而傳真中更清楚指出,受害者就是即將與成牧禮論及婚嫁的女友桑琥珀,事實究竟為何,還有待進一步深入調查。」
女主播為這則新聞下註解:「警方已經開始全面展開偵察……」
接下來,電視裡頭又播報了哪些新聞,桑琥珀渾然不知。
老天爺又在跟她開什麼玩笑……
沒隔多久,畫面轉到「厲風集團」大樓,希望戚牧禮能親自出面解釋清楚。
想當然爾,他沒有出面,但是眾多記者們像是出巢的蜂,紛紛擠進大樓,就算出動所有警衛,也攔不住他們要搶到新聞的決心。

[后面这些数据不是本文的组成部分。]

(* ===== verification/PyNet.v ===== *)
(** * [ipaddress] and relative URLs

    [ipaddress.ip_address] with the properties the program asks of an address,
    as in Python 3.12 (the version of builder/Dockerfile), and
    [urllib.parse.urljoin] and [urldefrag]. *)
From S2P Require Import Prelude PyStr PyFloat PyVal Json PyUrl.
#[local] Open Scope Z_scope.

(** ** Addresses *)
Inductive ip_addr := V4 (n : Z) | V6 (n : Z).
Definition ipv4_value (s : string) : Z := fold_left (fun acc p => acc * 256 + digits_val 0 p) (split_char "." s) 0.
Fixpoint hex_number (acc : Z) (s : string) : Z :=
  match s with
  | EmptyString => acc
  | String c s => hex_number (acc * 16 + match hex_val c with Some d => d | None => 0 end) s
  end.
(** The 16-bit groups of one side of "::"; a dotted quad is two of them. *)
Definition group_values (p : string) : list Z :=
  if contains p "." then let v := ipv4_value p in [v / 65536; v mod 65536] else [hex_number 0 p].
Definition groups (s : string) : list Z :=
  if (s =? "")%string then [] else flat_map group_values (split_char ":" s).
Definition ipv6_value (s : string) : Z :=
  let addr := match cut s "%" with Some (a, _) => a | None => s end in
  let gs := match cut addr "::" with
            | Some (l, r) => let a := groups l in let b := groups r in
                             a ++ repeat 0 (8 - length a - length b) ++ b
            | None => groups addr
            end in
  fold_left (fun acc g => acc * 65536 + g) gs 0.
(** [ipaddress.ip_address(s)]; [None] for ValueError. *)
Definition ip_address (s : string) : option ip_addr :=
  if ipv4_ok s then Some (V4 (ipv4_value s))
  else if ipv6_ok s && negb (contains s "/") then Some (V6 (ipv6_value s)) else None.
(** Whether an address of [w] bits lies in [base/len]. *)
Definition in_net (w n : Z) (net : Z * Z) : bool :=
  Z.shiftr n (w - snd net) =? Z.shiftr (fst net) (w - snd net).
Definition in_any (w n : Z) (nets : list (Z * Z)) : bool := existsb (in_net w n) nets.
Definition quad (a b c d : Z) : Z := ((a * 256 + b) * 256 + c) * 256 + d.
Definition v4_private : list (Z * Z) :=
  [(quad 0 0 0 0, 8); (quad 10 0 0 0, 8); (quad 127 0 0 0, 8); (quad 169 254 0 0, 16); (quad 172 16 0 0, 12);
   (quad 192 0 0 0, 24); (quad 192 0 0 170, 31); (quad 192 0 2 0, 24); (quad 192 168 0 0, 16); (quad 198 18 0 0, 15);
   (quad 198 51 100 0, 24); (quad 203 0 113 0, 24); (quad 240 0 0 0, 4); (quad 255 255 255 255, 32)].
Definition v4_exceptions : list (Z * Z) := [(quad 192 0 0 9, 32); (quad 192 0 0 10, 32)].
Definition v4_shared : Z * Z := (quad 100 64 0 0, 10).
(** The address whose first groups are [gs]. *)
Definition g6 (gs : list Z) : Z := fold_left (fun acc g => acc * 65536 + g) (gs ++ repeat 0 (8 - length gs)) 0.
Definition v6_private : list (Z * Z) :=
  [(1, 128); (0, 128); (g6 [0; 0; 0; 0; 0; 65535], 96); (g6 [100; 65435; 1], 48); (g6 [256], 64); (g6 [8193], 23);
   (g6 [8193; 3512], 32); (g6 [8194], 16); (g6 [16383], 20); (g6 [64512], 7); (g6 [65152], 10)].
Definition v6_exceptions : list (Z * Z) :=
  [(g6 [8193; 1; 0; 0; 0; 0; 0; 1], 128); (g6 [8193; 1; 0; 0; 0; 0; 0; 2], 128); (g6 [8193; 3], 32);
   (g6 [8193; 4; 274], 48); (g6 [8193; 32], 28); (g6 [8193; 48], 28)].
Definition v6_reserved : list (Z * Z) :=
  [(g6 [0], 8); (g6 [256], 8); (g6 [512], 7); (g6 [1024], 6); (g6 [2048], 5); (g6 [4096], 4); (g6 [16384], 3);
   (g6 [24576], 3); (g6 [32768], 3); (g6 [40960], 3); (g6 [49152], 3); (g6 [57344], 4); (g6 [61440], 5);
   (g6 [63488], 6); (g6 [65024], 9)].
Definition v4_is_private (n : Z) : bool := in_any 32 n v4_private && negb (in_any 32 n v4_exceptions).
Definition ipv4_mapped (n : Z) : option Z :=
  if in_net 128 n (g6 [0; 0; 0; 0; 0; 65535], 96) then Some (Z.land n 4294967295) else None.
Definition is_private (a : ip_addr) : bool :=
  match a with
  | V4 n => v4_is_private n
  | V6 n => match ipv4_mapped n with
            | Some m => v4_is_private m
            | None => in_any 128 n v6_private && negb (in_any 128 n v6_exceptions)
            end
  end.
Definition is_global (a : ip_addr) : bool :=
  match a with
  | V4 n => negb (in_net 32 n v4_shared) && negb (is_private a)
  | V6 _ => negb (is_private a)
  end.
Definition is_site_local (a : ip_addr) : bool :=
  match a with V4 _ => false | V6 n => in_net 128 n (g6 [65216], 10) end.
Definition is_loopback (a : ip_addr) : bool := match a with V4 n => in_net 32 n (quad 127 0 0 0, 8) | V6 n => n =? 1 end.
Definition is_link_local (a : ip_addr) : bool :=
  match a with V4 n => in_net 32 n (quad 169 254 0 0, 16) | V6 n => in_net 128 n (g6 [65152], 10) end.
Definition is_reserved (a : ip_addr) : bool :=
  match a with V4 n => in_net 32 n (quad 240 0 0 0, 4) | V6 n => in_any 128 n v6_reserved end.
Definition is_multicast (a : ip_addr) : bool :=
  match a with V4 n => in_net 32 n (quad 224 0 0 0, 4) | V6 n => in_net 128 n (g6 [65280], 8) end.
Definition is_unspecified (a : ip_addr) : bool := match a with V4 n => n =? 0 | V6 n => n =? 0 end.

(** ** Relative URLs *)
Definition uses_relative : list string :=
  [""; "ftp"; "http"; "gopher"; "nntp"; "imap"; "wais"; "file"; "https"; "shttp"; "mms"; "prospero"; "rtsp"; "rtsps";
   "rtspu"; "sftp"; "svn"; "svn+ssh"; "ws"; "wss"].
Definition uses_netloc : list string :=
  [""; "ftp"; "http"; "gopher"; "nntp"; "telnet"; "imap"; "wais"; "file"; "mms"; "https"; "shttp"; "snews"; "prospero";
   "rtsp"; "rtsps"; "rtspu"; "rsync"; "svn"; "svn+ssh"; "sftp"; "nfs"; "git"; "git+ssh"; "ws"; "wss"; "itms-services"].
Definition uses_params : list string :=
  [""; "ftp"; "hdl"; "prospero"; "http"; "imap"; "https"; "shttp"; "rtsp"; "rtsps"; "rtspu"; "sip"; "sips"; "mms"; "sftp"; "tel"].
Definition among (s : string) (l : list string) : bool := existsb (String.eqb s) l.
(** [_splitparams]: at the first ";" of the last segment. *)
Definition split_params (path : string) : string * string :=
  match rcut path "/" with
  | Some (dir, seg) => match cut seg ";" with Some (a, p) => (dir +++ "/" +++ a, p) | None => (path, "") end
  | None => match cut path ";" with Some p => p | None => (path, "") end
  end.
(** [urlparse]: the path without its parameters, and those. *)
Definition urlparse (u : split_result) : string * string :=
  if among (u_scheme u) uses_params && contains (u_path u) ";" then split_params (u_path u) else (u_path u, "").
Definition url_text (scheme netloc path params query fragment : string) : string :=
  let url := if (params =? "")%string then path else path +++ ";" +++ params in
  let url :=
    if negb (netloc =? "")%string then
      "//" +++ netloc +++ (if negb (url =? "")%string && negb (startswith url "/") then "/" +++ url else url)
    else if startswith url "//" then "//" +++ url
    else if negb (scheme =? "")%string && among scheme uses_netloc && ((url =? "")%string || startswith url "/")
    then "//" +++ url else url in
  let url := if (scheme =? "")%string then url else scheme +++ ":" +++ url in
  let url := if (query =? "")%string then url else url +++ "?" +++ query in
  if (fragment =? "")%string then url else url +++ "#" +++ fragment.
Definition pop_last {A} (l : list A) : list A := removelast l.
(** Dot segments. *)
Fixpoint resolve_segments (resolved : list string) (segments : list string) : list string :=
  match segments with
  | [] => resolved
  | seg :: segments =>
      if (seg =? "..")%string then resolve_segments (pop_last resolved) segments
      else if (seg =? ".")%string then resolve_segments resolved segments
      else resolve_segments (resolved ++ [seg]) segments
  end.
(** [segments[1:-1] = filter(None, segments[1:-1])]. *)
Definition drop_inner_blanks (l : list string) : list string :=
  match l with
  | first :: (_ :: _) as l' => first :: List.filter (fun s => negb (s =? "")%string) (removelast (tl l)) ++ [default ""%string (last l)]
  | _ => l
  end.
Definition urljoin (base url : string) : result string :=
  if (base =? "")%string then Ok url else if (url =? "")%string then Ok base else
  b ← urlsplit base;
  u ← urlsplit url;
  let scheme := if (u_scheme u =? "")%string then u_scheme b else u_scheme u in
  let '(bpath, bparams) := urlparse b in
  let '(path, params) := urlparse (Split scheme (u_netloc u) (u_path u) (u_query u) (u_fragment u)) in
  if negb (scheme =? u_scheme b)%string || negb (among scheme uses_relative) then Ok url
  else if among scheme uses_netloc && negb (u_netloc u =? "")%string
  then Ok (url_text scheme (u_netloc u) path params (u_query u) (u_fragment u))
  else
    let netloc := if among scheme uses_netloc then u_netloc b else u_netloc u in
    if (path =? "")%string && (params =? "")%string then
      Ok (url_text scheme netloc bpath bparams (if (u_query u =? "")%string then u_query b else u_query u) (u_fragment u))
    else
      let base_parts := split_char "/" bpath in
      let base_parts := if (default ""%string (last base_parts) =? "")%string then base_parts else removelast base_parts in
      let segments := if startswith path "/" then split_char "/" path
                      else drop_inner_blanks (base_parts ++ split_char "/" path) in
      let resolved := resolve_segments [] segments in
      let final := default ""%string (last segments) in
      let resolved := if (final =? ".")%string || (final =? "..")%string then resolved ++ [""] else resolved in
      let p := join "/" resolved in
      Ok (url_text scheme netloc (if (p =? "")%string then "/" else p) params (u_query u) (u_fragment u)).
(** [.username] and [.password]. *)
Definition userinfo (u : split_result) : option string * option string :=
  match rcut (u_netloc u) "@" with
  | None => (None, None)
  | Some (info, _) => match cut info ":" with Some (a, b) => (Some a, Some b) | None => (Some info, None) end
  end.
(** [urldefrag(url)[0]]. *)
Definition urldefrag (url : string) : result string :=
  if contains url "#" then
    u ← urlsplit url;
    let '(path, params) := urlparse u in
    Ok (url_text (u_scheme u) (u_netloc u) path params (u_query u) "")
  else Ok url.

Example ip_ex : map ip_address ["10.1.2.3"; "::ffff:1.2.3.4"; "fe80::1%eth0"; "1.2.3"; "2001:4860:4860::8888"] =
  [Some (V4 167838211); Some (V6 281470698652420); Some (V6 338288524927261089654018896841347694593); None;
   Some (V6 42541956123769884636017138956568135816)].
Proof. vm_compute. reflexivity. Qed.
Example join_ex : map (urljoin "https://a.example/x/y;p/z?q=1#f") ["../t"; "/r?s"; "//b.example"; "http://c.example/d"; "?n=2"; "k"] =
  [Ok "https://a.example/x/t"; Ok "https://a.example/r?s"; Ok "https://b.example"; Ok "http://c.example/d";
   Ok "https://a.example/x/y;p/z?n=2"; Ok "https://a.example/x/y;p/k"].
Proof. vm_compute. reflexivity. Qed.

尚在開會的戚牧禮接護消息,即刻從專屬電梯直達停車場,準備離開。
這時,就不得不佩服台灣記者,無孔不入的特異功能。
戚牧禮被逮個正著,無路閃躲。
一連串如連珠炮般的犀利問題,讓他心虛的啞口無言。
「這一切都只是有人惡意陷害,請各位千萬不要信以為真。」倒是總裁特助比他鎮定,為主子辯解。
桑琥珀按掉電源,頓時豁然開朗--
難怪他會在一年前,突然現身在她面前,並且開始對她展開追求,原來是他良心不安。
而正式交往的這段期間,他之所以掌握她的行蹤,是因為缺乏安全感。
除了簡單的親吻外,從沒有對她做出逾矩的舉動,則是他作賊心虛之故吧!
她起身打開房門,像陣風似的捲至客廳。
派來監視她的保鑣,連忙擋住她的去路,不讓她出門。
「放心,我不會逃走的,你們載我到公司去。」
保鑣們互相交換了一記眼色,不過,還是照她的吩咐,送她到厲風集團。
可想而知,厲風集團大樓停車場,已經被擠得水洩不通,桑琥珀逕自下車。